Test-driven kernel releases – Guillaume Tucker
The Linux kernel might be heavily tested, because it’s used all over the place. But this is a both hidden and duplicated testing effort, that isn’t tracked upstream.
There’s already some available testing available in the open for mainline though. syszbot is a syscall fuzzing tool with automated bisection and reproducer generation with a public web ui. KernelCI is a tailored CI system, that’s distributed, built on kubernetes, has also automated bisection and public Web UI and API. regzbot in another, that focuses on regressions and manual submissions.
The goal of Guillaume’s project is to aggregate all those test results for each release, and ideally provide them in-tree. But it’s challenging because those need to be done before the release.

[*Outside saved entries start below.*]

(** The arrays an exported function logs. *)
Lemma logged_exports (op : operation) :
  logged (events (exports op h E browser limited filePath)) =
  match target h op browser filePath with
  | Return p =>
      match sq_open E p OPEN_READONLY with
      | Opened d =>
          match d (statement op) with
          | QueryRows rows =>
              if uses_each op then growing [] (map (emitted op limited) rows)
              else [map (emitted op limited) rows]
          | QueryFailed _ => []
          | QueryPartial rows _ =>
              if uses_each op then growing [] (map (emitted op limited) rows)
              else []
          end
      | _ => []
      end
  | Throw _ => []
  end.
Proof.
  by_outline.
  destruct (target h op browser filePath) as [p|e]; [|done].
  destruct (sq_open E p OPEN_READONLY) as [e|e|d]; [done..|].
  simpl events.
  change (logged (EvNew p OPEN_READONLY :: EvOpened :: EvQuery (statement op) :: ?t))
    with (logged t).
  rewrite logged_app.
  replace (logged (if calls_close op then [EvClosed] else [])) with (@nil (list obj))
    by (by destruct (calls_close op)).
  rewrite app_nil_r. destruct (d (statement op)) as [e|rows|rows e]; [done| |].
  - apply logged_query_lines.
  - unfold query_lines. destruct (uses_each op); [|done].
    apply logged_logs_error.
Qed.

(** The records an exported function has produced when it is done. *)
Lemma last_logged_exports (op : operation) :
  last_logged (events (exports op h E browser limited filePath)) =
  match target h op browser filePath with
  | Return p =>
      match sq_open E p OPEN_READONLY with
      | Opened d =>
          match d (statement op) with
          | QueryRows rows => map (emitted op limited) rows
          | QueryFailed _ => []
          | QueryPartial rows _ =>
              if uses_each op then map (emitted op limited) rows else []
          end
      | _ => []
      end
  | Throw _ => []
  end.
Proof.
  unfold last_logged. rewrite logged_exports.
  destruct (target h op browser filePath) as [p|e]; [|done].
  destruct (sq_open E p OPEN_READONLY) as [e|e|d]; [done..|].
  destruct (d (statement op)) as [e|rows|rows e]; [done| |];
    (destruct (uses_each op); [|done]);
    rewrite last_growing; by destruct (map (emitted op limited) rows).
Qed.


(** C1. After a call of an exported function the handle is still held
    exactly when the function is [getDownloadHistory] and the database was
    opened: the five other functions release it on every path, also when the
    query fails, and a failed open leaves no handle behind. So
    [getDownloadHistory] does not close its connection as the other
    operations do. *)
Theorem handle_after_exports (op : operation) :
  handle_held false (events (exports op h E browser limited filePath)) =
  match op with
  | GetDownloadHistory => opens_store op h E browser filePath
  | _ => false
  end.
Proof.
  rewrite exports_outline. unfold outline, opens_store.
  destruct (target h op browser filePath) as [p|e]; [|by destruct op].
  destruct (sq_open E p OPEN_READONLY) as [e|e|d]; [by destruct op..|].
  simpl events.
  change (handle_held false (EvNew p OPEN_READONLY :: EvOpened :: EvQuery (statement op) :: ?t))
    with (handle_held true t).
  rewrite handle_held_console. by destruct op.
Qed.




(** C4. When the file the operation opens cannot be opened, the callback
    of the opener gets the error: the operation writes it with
    [console.error] and does nothing else. No statement is run and no array
    is logged. *)
Theorem open_failure_reported (op : operation) (p : value) (e : js_error) :
  target h op browser filePath = Return p ->
  sq_open E p OPEN_READONLY = OpenFailed e ->
  exports op h E browser limited filePath =
    Run (Return VUndef) [EvNew p OPEN_READONLY; EvConsole (Error e)] /\
  (forall sql, ~ In (EvQuery sql) (events (exports op h E browser limited filePath))) /\
  logged (events (exports op h E browser limited filePath)) = [].
Proof.
  intros Hp Hopen.
  assert (Hrun : exports op h E browser limited filePath =
                 Run (Return VUndef) [EvNew p OPEN_READONLY; EvConsole (Error e)]).
  { by_outline. by rewrite Hp, Hopen. }
  rewrite Hrun. split; [done|]. split; [|done].
  intros sql [H|[H|[]]]; discriminate.
Qed.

This started with the results reproducible on any hardware: the tests included in the kernel tree. Does the kernel build even with reference toolchains ? Then there is builds with sparse, coccicheck, KUnit, device tree validation.
The first idea (RFC) was to put the results in-tree, and rely on git history for previous results. The second idea was to use a link in release commits. Third proposal was to use git metadata. The goal is always to be compatible with the infamous email-based system linux kernel developers use.
Guillaume is looking for feedback on this concept, or how to move this idea forward. A good part of the audience agreed it would be a good idea, but there a few back and forth on details of implementation which might have an impact on everyone’s workflow. For example, once you have the data in-tree, how do you decide what to do when tests don’t pass ?
Some preferred the second proposal, with a central link that is referenced in commits but with the results kept out-of-tree. What matters to companies is the paper trail that shows that a given release was tested, not necessarily what is tested and how. Other think it might need to be actionable, not just a simple paper trail. There was also some question on whether or not test results should be stored forever, if it’s free to store why not ? It was also added that this type of information is very useful for pushing companies and customers in general to update their kernel.
What’s new in ftrace – Steven Rostedt
ftrace was originally the “function tracer”. It was designed for embedded, and is greatly portable. You can watch previous kernel recipes talks for an introduction.
ftrace has so many features, that even Steven sometimes forgets about them, even though he is their author. This is a reason for this talk.
trace-cmd is a wrapper around the tracefs directory, and is much more powerful. Steven says you should use it.
kprobe tracing is kind of new (2009), and very powerful; for example it supports adding function argument tracing. Steven showed an example with ftrace and kprobes: how to use argument in kprobe to get a given function argument, dereferencing a pointer in order to get a given field, like the interface name.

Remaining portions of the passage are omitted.